**TASK INSTRUCTIONS:** Count the lines below that hold the string "Type". Give only that number.

**DATA SHOWN:**
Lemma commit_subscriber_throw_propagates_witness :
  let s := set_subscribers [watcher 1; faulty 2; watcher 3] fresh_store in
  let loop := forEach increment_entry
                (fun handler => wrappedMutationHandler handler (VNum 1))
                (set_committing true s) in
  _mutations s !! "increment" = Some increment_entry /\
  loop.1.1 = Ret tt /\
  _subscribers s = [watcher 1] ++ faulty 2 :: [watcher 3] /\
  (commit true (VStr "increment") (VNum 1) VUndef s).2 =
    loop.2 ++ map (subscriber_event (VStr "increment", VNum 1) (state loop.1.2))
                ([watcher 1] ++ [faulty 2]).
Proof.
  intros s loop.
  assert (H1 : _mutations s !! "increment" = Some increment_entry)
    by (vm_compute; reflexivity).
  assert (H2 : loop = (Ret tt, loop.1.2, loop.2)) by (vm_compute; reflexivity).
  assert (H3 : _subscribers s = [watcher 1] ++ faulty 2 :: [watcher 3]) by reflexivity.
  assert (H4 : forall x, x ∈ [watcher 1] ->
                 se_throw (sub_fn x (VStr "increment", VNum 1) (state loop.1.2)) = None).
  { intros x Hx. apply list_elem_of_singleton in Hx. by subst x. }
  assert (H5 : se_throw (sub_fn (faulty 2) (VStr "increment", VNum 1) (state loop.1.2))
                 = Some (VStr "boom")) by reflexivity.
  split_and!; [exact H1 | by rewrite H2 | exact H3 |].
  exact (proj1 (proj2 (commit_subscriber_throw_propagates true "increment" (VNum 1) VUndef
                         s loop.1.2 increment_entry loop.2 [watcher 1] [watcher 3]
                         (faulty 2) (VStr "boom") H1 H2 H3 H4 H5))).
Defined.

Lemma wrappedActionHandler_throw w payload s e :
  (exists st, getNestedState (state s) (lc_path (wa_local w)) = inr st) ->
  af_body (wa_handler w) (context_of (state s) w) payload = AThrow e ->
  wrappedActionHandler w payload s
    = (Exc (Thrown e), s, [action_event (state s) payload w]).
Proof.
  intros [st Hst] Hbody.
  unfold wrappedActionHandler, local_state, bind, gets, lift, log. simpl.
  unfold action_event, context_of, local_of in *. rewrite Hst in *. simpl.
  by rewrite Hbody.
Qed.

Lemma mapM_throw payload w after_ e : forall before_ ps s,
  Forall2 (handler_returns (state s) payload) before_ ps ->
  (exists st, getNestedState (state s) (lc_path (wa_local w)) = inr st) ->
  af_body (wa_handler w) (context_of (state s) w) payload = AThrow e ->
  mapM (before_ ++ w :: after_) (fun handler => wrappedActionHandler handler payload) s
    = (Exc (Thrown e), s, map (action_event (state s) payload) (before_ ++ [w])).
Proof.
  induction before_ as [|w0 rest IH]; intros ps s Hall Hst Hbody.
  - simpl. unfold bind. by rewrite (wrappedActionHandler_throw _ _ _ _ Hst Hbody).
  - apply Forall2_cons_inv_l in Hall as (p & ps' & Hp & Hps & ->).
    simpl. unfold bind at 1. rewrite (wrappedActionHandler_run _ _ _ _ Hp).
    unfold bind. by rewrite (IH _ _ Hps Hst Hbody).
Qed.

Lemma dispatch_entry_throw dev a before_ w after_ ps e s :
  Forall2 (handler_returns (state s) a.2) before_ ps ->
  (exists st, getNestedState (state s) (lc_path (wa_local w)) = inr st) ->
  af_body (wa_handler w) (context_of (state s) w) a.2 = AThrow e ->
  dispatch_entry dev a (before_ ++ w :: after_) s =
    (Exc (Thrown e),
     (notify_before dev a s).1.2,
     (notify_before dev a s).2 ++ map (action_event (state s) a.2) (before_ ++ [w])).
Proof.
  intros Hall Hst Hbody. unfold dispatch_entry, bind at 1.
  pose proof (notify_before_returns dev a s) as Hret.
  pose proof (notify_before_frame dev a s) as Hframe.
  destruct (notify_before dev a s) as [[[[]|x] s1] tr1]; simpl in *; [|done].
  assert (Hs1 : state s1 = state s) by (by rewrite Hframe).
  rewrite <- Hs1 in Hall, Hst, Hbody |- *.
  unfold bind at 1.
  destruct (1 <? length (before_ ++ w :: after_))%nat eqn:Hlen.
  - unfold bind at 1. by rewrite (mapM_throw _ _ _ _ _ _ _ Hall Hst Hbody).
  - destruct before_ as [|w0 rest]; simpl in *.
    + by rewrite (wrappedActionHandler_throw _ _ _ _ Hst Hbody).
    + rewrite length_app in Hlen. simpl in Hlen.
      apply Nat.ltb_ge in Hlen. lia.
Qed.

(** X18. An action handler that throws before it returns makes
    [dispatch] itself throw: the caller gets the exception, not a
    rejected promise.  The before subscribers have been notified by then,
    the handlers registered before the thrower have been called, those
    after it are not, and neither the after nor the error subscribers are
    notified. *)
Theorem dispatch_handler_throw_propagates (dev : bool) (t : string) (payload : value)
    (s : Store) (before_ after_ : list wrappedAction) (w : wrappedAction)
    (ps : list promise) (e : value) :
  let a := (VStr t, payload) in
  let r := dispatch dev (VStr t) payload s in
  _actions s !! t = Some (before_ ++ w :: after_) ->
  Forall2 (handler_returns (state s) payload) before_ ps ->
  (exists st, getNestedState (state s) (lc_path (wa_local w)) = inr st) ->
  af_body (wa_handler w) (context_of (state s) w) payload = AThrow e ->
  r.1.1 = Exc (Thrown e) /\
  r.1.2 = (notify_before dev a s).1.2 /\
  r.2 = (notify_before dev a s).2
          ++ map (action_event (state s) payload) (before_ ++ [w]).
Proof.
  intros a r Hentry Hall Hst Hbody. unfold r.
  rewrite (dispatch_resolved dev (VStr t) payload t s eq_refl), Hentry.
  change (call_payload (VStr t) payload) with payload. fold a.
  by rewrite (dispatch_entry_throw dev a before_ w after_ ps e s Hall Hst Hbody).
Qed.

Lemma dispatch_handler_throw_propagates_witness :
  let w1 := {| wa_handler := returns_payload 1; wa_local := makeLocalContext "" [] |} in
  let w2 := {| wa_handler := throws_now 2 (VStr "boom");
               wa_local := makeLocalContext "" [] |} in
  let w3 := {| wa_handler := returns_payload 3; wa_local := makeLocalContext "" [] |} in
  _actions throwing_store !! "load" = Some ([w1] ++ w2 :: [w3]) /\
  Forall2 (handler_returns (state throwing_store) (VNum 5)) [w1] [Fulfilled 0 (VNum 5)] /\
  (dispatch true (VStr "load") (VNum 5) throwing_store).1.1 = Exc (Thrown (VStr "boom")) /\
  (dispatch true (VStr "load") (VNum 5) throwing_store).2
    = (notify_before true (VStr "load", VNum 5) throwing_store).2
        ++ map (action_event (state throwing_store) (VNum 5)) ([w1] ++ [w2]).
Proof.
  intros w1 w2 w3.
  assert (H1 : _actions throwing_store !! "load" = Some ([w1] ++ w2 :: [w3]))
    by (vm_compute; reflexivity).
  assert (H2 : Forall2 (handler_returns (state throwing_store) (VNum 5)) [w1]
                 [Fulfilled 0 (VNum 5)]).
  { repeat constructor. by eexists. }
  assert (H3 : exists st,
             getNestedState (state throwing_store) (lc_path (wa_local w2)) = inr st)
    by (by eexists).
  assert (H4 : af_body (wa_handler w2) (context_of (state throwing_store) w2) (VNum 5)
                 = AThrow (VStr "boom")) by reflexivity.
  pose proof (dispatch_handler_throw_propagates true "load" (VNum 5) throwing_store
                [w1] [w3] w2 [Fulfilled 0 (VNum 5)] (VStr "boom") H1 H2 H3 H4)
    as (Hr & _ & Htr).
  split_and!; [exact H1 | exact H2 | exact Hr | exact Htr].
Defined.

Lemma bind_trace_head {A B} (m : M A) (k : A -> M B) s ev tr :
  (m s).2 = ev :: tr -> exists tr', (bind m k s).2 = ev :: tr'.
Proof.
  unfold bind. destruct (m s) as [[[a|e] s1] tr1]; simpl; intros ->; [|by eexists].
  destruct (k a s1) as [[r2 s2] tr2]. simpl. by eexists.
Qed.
...
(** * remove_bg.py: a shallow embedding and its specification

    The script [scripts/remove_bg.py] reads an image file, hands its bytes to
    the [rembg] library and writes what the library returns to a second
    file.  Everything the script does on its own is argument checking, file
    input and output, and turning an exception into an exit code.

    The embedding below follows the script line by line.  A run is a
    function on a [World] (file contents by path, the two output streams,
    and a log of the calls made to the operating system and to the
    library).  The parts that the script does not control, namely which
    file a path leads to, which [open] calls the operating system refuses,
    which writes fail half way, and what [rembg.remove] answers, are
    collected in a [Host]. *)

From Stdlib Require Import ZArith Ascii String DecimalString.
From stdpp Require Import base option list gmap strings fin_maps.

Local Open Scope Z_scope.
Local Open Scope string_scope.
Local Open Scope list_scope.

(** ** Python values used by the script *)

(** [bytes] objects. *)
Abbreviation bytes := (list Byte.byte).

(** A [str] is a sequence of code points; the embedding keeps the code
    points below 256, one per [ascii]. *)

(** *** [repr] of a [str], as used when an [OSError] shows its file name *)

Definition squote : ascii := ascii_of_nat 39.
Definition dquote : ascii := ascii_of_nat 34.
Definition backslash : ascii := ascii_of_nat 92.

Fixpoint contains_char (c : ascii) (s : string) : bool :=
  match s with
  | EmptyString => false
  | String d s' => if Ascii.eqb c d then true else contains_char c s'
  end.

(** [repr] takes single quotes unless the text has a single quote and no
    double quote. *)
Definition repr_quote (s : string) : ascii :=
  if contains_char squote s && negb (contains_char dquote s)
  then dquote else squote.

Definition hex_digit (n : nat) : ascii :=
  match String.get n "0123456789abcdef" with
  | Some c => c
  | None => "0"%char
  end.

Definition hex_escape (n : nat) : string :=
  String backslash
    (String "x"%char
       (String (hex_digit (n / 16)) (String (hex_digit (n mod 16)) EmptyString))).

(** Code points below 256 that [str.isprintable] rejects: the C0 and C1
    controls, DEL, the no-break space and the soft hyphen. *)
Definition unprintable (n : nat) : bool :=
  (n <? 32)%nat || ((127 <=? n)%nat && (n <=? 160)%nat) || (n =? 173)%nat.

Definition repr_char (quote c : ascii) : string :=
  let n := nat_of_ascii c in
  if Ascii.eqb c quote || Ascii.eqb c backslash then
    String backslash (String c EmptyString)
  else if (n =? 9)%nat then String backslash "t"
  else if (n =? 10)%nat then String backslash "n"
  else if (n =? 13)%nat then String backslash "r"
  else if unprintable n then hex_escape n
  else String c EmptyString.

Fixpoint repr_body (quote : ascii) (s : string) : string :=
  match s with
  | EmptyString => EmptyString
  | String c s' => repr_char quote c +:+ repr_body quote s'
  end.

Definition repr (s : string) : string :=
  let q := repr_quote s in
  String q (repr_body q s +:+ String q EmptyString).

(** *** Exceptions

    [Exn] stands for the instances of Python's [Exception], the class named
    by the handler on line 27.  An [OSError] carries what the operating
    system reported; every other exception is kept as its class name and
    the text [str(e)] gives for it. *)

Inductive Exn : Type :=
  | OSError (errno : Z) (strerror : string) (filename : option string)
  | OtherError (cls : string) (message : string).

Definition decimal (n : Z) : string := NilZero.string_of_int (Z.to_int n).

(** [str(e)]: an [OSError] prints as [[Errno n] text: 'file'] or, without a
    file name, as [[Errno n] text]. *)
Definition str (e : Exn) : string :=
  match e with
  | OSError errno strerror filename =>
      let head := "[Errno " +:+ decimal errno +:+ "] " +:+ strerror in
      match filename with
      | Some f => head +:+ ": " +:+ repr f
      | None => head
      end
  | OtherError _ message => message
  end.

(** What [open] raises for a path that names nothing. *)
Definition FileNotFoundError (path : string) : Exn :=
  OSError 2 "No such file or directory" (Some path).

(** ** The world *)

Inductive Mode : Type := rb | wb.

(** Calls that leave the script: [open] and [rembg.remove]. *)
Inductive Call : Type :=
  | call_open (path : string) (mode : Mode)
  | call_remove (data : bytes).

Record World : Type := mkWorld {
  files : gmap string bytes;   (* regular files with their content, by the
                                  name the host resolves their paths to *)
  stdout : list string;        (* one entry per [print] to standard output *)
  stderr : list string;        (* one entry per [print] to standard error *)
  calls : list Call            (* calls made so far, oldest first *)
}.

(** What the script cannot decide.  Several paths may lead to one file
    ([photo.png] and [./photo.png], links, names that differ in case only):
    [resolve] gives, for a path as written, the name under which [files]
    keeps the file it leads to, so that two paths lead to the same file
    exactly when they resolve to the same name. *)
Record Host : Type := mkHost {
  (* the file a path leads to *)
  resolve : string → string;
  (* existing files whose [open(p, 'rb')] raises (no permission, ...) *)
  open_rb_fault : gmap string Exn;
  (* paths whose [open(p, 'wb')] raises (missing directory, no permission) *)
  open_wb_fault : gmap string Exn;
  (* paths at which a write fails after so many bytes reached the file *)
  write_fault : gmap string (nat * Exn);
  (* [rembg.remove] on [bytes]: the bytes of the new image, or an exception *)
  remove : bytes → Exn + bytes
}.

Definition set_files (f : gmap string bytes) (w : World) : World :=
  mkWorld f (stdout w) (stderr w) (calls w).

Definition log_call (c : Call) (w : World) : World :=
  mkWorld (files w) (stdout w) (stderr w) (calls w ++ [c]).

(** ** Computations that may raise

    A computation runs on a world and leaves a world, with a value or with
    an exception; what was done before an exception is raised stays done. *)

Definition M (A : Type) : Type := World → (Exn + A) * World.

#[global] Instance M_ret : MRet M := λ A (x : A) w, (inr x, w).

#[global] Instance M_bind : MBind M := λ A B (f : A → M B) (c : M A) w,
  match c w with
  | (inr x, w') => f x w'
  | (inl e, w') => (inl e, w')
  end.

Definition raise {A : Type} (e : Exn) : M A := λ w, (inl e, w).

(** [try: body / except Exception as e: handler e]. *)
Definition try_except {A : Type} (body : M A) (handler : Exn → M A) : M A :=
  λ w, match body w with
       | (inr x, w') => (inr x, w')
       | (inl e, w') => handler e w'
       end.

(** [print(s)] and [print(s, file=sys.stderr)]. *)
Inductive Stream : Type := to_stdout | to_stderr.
...
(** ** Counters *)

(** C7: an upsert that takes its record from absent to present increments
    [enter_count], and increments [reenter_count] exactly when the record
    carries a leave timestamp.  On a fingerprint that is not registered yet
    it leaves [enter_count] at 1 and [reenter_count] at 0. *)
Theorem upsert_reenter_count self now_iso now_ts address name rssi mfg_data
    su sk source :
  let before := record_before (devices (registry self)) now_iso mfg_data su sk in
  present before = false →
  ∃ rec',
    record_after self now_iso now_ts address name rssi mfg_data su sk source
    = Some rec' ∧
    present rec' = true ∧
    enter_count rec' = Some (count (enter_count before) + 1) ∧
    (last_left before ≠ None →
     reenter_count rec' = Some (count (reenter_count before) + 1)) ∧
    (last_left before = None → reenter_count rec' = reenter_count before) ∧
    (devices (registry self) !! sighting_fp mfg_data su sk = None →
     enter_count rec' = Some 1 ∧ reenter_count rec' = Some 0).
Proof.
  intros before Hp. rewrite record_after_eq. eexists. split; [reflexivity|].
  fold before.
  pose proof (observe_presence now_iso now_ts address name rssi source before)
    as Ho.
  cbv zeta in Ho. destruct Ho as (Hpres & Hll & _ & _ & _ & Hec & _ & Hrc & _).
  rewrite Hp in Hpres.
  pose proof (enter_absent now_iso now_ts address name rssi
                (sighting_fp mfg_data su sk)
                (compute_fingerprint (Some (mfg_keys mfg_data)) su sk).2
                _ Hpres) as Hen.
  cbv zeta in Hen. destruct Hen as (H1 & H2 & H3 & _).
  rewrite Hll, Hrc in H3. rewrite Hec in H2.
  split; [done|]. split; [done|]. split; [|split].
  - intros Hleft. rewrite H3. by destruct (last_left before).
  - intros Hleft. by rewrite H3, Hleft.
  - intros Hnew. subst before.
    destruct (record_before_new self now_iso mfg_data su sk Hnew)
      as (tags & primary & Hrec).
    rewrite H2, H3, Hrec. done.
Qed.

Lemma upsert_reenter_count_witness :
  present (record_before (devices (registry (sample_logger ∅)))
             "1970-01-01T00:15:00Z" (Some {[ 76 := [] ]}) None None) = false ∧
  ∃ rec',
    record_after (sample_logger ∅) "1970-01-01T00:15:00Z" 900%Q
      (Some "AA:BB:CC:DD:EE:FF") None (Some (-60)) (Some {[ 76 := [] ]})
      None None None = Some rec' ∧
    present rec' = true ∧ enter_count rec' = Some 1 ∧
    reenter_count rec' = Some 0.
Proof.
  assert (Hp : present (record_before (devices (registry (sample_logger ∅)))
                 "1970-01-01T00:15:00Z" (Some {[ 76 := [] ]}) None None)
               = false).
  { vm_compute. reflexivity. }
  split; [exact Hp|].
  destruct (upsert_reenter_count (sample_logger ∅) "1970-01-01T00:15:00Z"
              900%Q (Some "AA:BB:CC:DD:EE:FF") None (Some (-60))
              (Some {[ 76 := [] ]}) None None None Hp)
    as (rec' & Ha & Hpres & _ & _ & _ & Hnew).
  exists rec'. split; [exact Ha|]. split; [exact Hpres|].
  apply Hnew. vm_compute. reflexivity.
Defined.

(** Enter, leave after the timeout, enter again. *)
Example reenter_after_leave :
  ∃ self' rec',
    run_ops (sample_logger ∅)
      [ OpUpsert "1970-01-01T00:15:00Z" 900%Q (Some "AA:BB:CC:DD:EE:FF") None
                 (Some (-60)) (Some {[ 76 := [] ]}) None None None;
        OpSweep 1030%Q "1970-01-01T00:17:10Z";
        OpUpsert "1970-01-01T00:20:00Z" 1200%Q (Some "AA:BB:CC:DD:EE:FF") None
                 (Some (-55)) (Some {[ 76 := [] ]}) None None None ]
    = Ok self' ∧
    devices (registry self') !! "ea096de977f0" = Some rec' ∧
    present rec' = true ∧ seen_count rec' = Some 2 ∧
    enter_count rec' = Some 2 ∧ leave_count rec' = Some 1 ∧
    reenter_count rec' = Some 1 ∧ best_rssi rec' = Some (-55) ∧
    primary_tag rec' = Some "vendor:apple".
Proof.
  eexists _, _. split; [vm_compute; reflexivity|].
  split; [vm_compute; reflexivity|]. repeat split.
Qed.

**SOLUTION TO THIS TASK:** 9